Students practice communication at the school’s Center for Advancing Professional Excellence (CAPE)—a simulated (but very convincing) clinical setting equipped with manikins that have pulses and make breathing sounds. There are 15 outpatient exam rooms, three consultation rooms, and three simulation rooms that can be transformed to look like an ER, inpatient hospital room, labor and delivery suite, or operating room. Most of the simulation rooms in the Rocky Mountain region are gathered on this campus.

Students are filmed interacting with standardized patients (actors) while communication coaches watch in real time from a control booth. Afterward they give feedback including everything from eye contact to body language to providing clear information.

The communication skills can be adapted to all clinical settings.

Kirsti Broadfoot is a communications skills specialist at CAPE and implemented the Calgary-Cambridge approach in 2012. She coaches students how to strike the right balance between social worker and medical provider. How an individual finds that balance cannot be predicted and it shifts. “Medical school is about creating a person,” she says.

While she always wants students to be empathetic, she is conscious of their personal lives and how tiring it can be in the current healthcare setting. Doctors don’t have enough time to see patients, get the diagnosis, prescribe treatment and then give emotional support. Burnout is a big problem.

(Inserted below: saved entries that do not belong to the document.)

(** The version, the sequence and where the length is. *)
Definition manifest_head (buf : bytes) : option (result (Z * Z * Z)) :=
  if (25 <=? Zlen buf) && beqb (take 9 buf) MANIFEST_MAGIC then seq ← rd_u64 buf 9; Some (Ok (3, seq, 17))
  else if (25 <=? Zlen buf) && beqb (take 9 buf) MANIFEST_MAGIC_V2 then seq ← rd_u64 buf 9; Some (Ok (2, seq, 17))
  else if (17 <=? Zlen buf) && beqb (take 9 buf) MANIFEST_MAGIC_V1 then Some (Ok (1, 0, 9))
  else Some (Err "manifest magic is wrong").

Definition manifest_parse (buf : bytes) : option (result Manifest) :=
  h ← manifest_head buf;
  match h with
  | Err e => Some (Err e)
  | Ok (version, seq, at_) =>
      len ← rd_u32 buf at_;
      crc ← rd_u32 buf (at_ + 4);
      match get_range buf (at_ + 8) (at_ + 8 + len) with
      | None => truncated
      | Some body =>
          let want := if at_ =? 17 then crc32_resume (crc32 (le64 seq)) body else crc32 body in
          if negb (want =? crc) then Some (Err "manifest failed its checksum")
          else if Zlen body <? 12 then truncated
          else
            covered ← rd_u64 body 0;
            n ← rd_u32 body 8;
            r ← names_go (length body) version body n 12 [] [];
            match r with
            | Err e => Some (Err e)
            | Ok (names, pending) => Some (Ok (mkManifest version seq covered names pending))
            end
      end
  end.

(** ** The slots on disk *)

(** Written in place and never truncated. *)
Definition overwrite (old out : bytes) : bytes := out ++ drop (length out) old.
Definition manifest_write_slot (disk : Disk) (seq covered_seq : Z) (names pending : list bytes) : Disk :=
  <[manifest_slot seq := overwrite (default [] (disk !! manifest_slot seq)) (manifest_encode seq covered_seq names pending)]> disk.
Definition make_slot (disk : Disk) (slot : bytes) : Disk := match disk !! slot with Some _ => disk | None => <[slot := []]> disk end.
Definition manifest_make_slots (disk : Disk) : Disk := fold_left make_slot MANIFEST_SLOTS disk.

Definition spare_name (n : Z) : bytes := str "manifest.prev-" ++ dec n.
Definition is_manifest_spare (name : bytes) : bool := match strip_prefix (str "manifest.prev-") name with Some _ => true | None => false end.
Definition sweep_manifest_spares (disk : Disk) : Disk := filter (fun kv => is_manifest_spare (fst kv) = false) disk.

(** A temp name renamed over the first slot, the manifest it replaces linked
    under a spare name first. *)
Definition manifest_write (disk : Disk) (seq covered_seq : Z) (names : list bytes) (spare : option Z) : option bytes * Disk :=
  let cur := str "manifest" in
  let out := manifest_encode seq covered_seq names [] in
  let '(kept, disk) :=
    match spare, disk !! cur with
    | Some n, Some old => (Some (spare_name n), <[spare_name n := old]> disk)
    | _, _ => (None, disk)
    end in
  (kept, <[cur := out]> (delete (str "manifest.tmp") disk)).
Definition manifest_write_shape (disk : Disk) (slots : bool) (seq covered_seq : Z) (names : list bytes) : Disk :=
  if slots then manifest_write_slot disk seq covered_seq names [] else snd (manifest_write disk seq covered_seq names None).

(** The valid slots, newest first; an error where none is and one is torn. *)
Fixpoint insert_newest (m : Manifest) (l : list Manifest) : list Manifest :=
  match l with
  | [] => [m]
  | x :: rest => if mf_seq x <? mf_seq m then m :: l else x :: insert_newest m rest
  end.
Definition read_slot (disk : Disk) (acc : list Manifest * option string) (slot : bytes) : option (list Manifest * option string) :=
  match disk !! slot with
  | None | Some [] => Some acc
  | Some buf =>
      r ← manifest_parse buf;
      Some (match r with Ok m => (fst acc ++ [m], snd acc) | Err e => (fst acc, Some e) end)
  end.
Definition manifest_read_all (disk : Disk) : option (result (list Manifest)) :=
  '(valid, torn) ← ofold (read_slot disk) MANIFEST_SLOTS ([], None);
  let valid := fold_left (fun l m => insert_newest m l) valid [] in
  Some (match valid, torn with
        | [], Some e => Err e
        | _, _ => Ok valid
        end).

(** ** A slot reads back *)

Lemma utf8_ascii s : Forall (fun b => b2z b < 0x80) s -> utf8 s = true.
Proof. induction 1 as [|b s Hb _ IH]; [done|]. cbn [utf8]. by rewrite (proj2 (Z.ltb_lt _ _)). Qed.

(** A name the format can hold. *)
Definition name_ok (n : bytes) : Prop := utf8 n = true /\ Zlen n < U16.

Because of the time crunch, doctors may revert to teaching mode and try to share as much information as possible. At the end of giving this information, there is no time left to provide patients emotional support.

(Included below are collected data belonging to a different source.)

(** The segment, and the verified words its reader starts with. *)
Definition open_full (name : bytes) (verify verify_index : bool) (facts : option (BlockedBloom * bool)) (id_ : Z) : SM Disk (Seg * list Z) :=
  do* disk := gets id in
  do* file := require (disk !! name) "the manifest names a segment which is not in the store" in
  let src := bytes_source file in
  do* r := expect (open_with src blk_base (mkBlobOptions verify verify_index false) id_) in
  do* (B, words) := lift r in
  let data := default (src_len src / snd DATA_PER_FILE * fst DATA_PER_FILE) (payload_bytes src B) in
  do* oname := require (ord_name_for name) "segment name is malformed" in
  do* (ord, rebuilt) := open_ord name oname B in
  let ord := match key_at (blob_idx B) (key_sec B) 0 with Some first => learn_prefix ord first | None => ord end in
  do* lvl := expect (name_level name) in
  do* (lvl, (lo, hi)) := lift lvl in
  let seq := default 0 (name_end_seq name) in
  match lvl with
  | Partition => ret (mkSeg file B name 1 seq lo hi None ord rebuilt false data, words)
  | _ =>
      do* (bloom, tombs) := facts_or_walk B facts in
      ret (mkSeg file B name 0 seq lo hi (Some bloom) ord rebuilt tombs data, words)
  end.
Definition open_seg (name : bytes) (verify verify_index : bool) (id_ : Z) : SM Disk (Seg * list Z) := open_full name verify verify_index None id_.
Definition open_landed (name : bytes) (verify : bool) (facts : option (BlockedBloom * bool)) (id_ : Z) : SM Disk (Seg * list Z) :=
  open_full name verify false facts id_.
End seg.

Definition below_lo (s : Seg) (key : bytes) : bool := negb (Zlen (sg_lo s) =? 0) && bltb key (sg_lo s).
Definition cursor_from (s : Seg) (from : bytes) : bytes := if negb (Zlen (sg_lo s) =? 0) && bltb from (sg_lo s) then sg_lo s else from.
Definition seg_blocks (s : Seg) : Z := Z.max (div_ceil (blob_keys (sg_blob s)) CACHE_BLOCK) 1.
Definition may_hold (s : Seg) (key : bytes) : option bool :=
  if below_lo s key then Some false
  else if past key (sg_hi s) then Some false
  else match sg_bloom s with None => Some true | Some b => maybe_contains b key end.
Definition may_reach (s : Seg) (from : bytes) : bool := match sg_hi s with None => true | Some h => bltb from h end.

(** ** What a finished file answers, by key *)

Definition values_of (puts : list Put) (k : bytes) : list bytes := match find_put k puts with Some p => p_values p | None => [] end.
Definition tomb_of (puts : list Put) (k : bytes) : bool := match find_put k puts with Some p => p_tomb p | None => false end.

Record reads_puts (d : bytes -> bytes -> bytes * bool) (sums : bool) (file : bytes) (key_base blk_base : Z) (B : Blob) (puts : list Put) : Prop := {
  rp_lookup : forall k, match find_put k puts with
    | Some p => exists exts, blob_lookup B key_base k = Some exts /\ sum_records (exts_deref exts) = Zlen (p_values p) /\ any_tombstone (exts_deref exts) = p_tomb p
    | None => blob_lookup B key_base k = None
    end;
  rp_read : forall k rs, reached d (bytes_source file) B blk_base sums rs ->
    exists rs', read_all d (bytes_source file) B key_base blk_base sums k rs = Some (Ok (values_of puts k, Ok (Zlen (values_of puts k))), rs') /\
      reached d (bytes_source file) B blk_base sums rs';
  rp_seek : forall k, lower_bound_at (get_at (keys_of puts)) (Zlen puts) k (blob_seek B k)
}.

Lemma find_put_at puts k p : find_put k puts = Some p -> exists i, get_at puts i = Some p /\ p_key p = k.
Proof.
  intros [Hin Hb]%find_some. destruct (beqb_spec (p_key p) k) as [Hk|]; [|done]. apply list_elem_of_In, list_elem_of_lookup in Hin as [i Hi].
  exists (Z.of_nat i). split; [|done]. apply get_at_Some. split; [lia|]. by rewrite Nat2Z.id.
Qed.

Lemma find_put_none puts k : find_put k puts = None -> k ∉ keys_of puts.
Proof.
  intros Hn Hk. unfold keys_of in Hk. apply list_elem_of_In, in_map_iff in Hk as (p & <- & Hp). pose proof (find_none _ _ Hn p Hp) as H. cbn in H. by rewrite beqb_refl in H.
Qed.

Section finished.
Context (lz4 : bytes -> bytes) (d : bytes -> bytes -> bytes * bool) (Hlz4 : lz4_roundtrips lz4 d) (Hd : lz4_in_place d).
Context (sums sums' : bool) (set : Settings) (key_base blk_base ts generation : Z) (opts : BlobOptions) (id_ : Z).
Context (Hset : settings_ok set) (Hcheck : verify_checksums opts = true -> sums = true) (Hbase : aligned blk_base BLK_HEADER = true).
Context (puts : list Put) (Hputs : Forall put_ok puts) (Hasc : ascending (keys_of puts)).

These types of doctor’s visits stick out to Michael Rudolph. At age 3, he had lymphoma, which was cured, but he has experienced residual health effects into his adult life. At times he’s felt like doctors don’t listen or believe what he’s experiencing.

These “bad doc” experiences drew him to medicine and inspired him to be the “good doc.” He is now a fourth-year med student at CU. “It’s easy to get lost in the medicine and the science, and trying to get the right diagnosis and all the right tests,” he says. “Obviously that’s important, but I think that when you get so heavily into that you seem to forget that ultimately there’s a person who you are doing all this stuff for.”

Nearing the end of his schooling, he is still in medicine for the same reason—simply to help people. He tries to keep his patient experience in mind. Interacting with people and experiencing human moments, like a pat on the back, continue to make the profession fulfilling.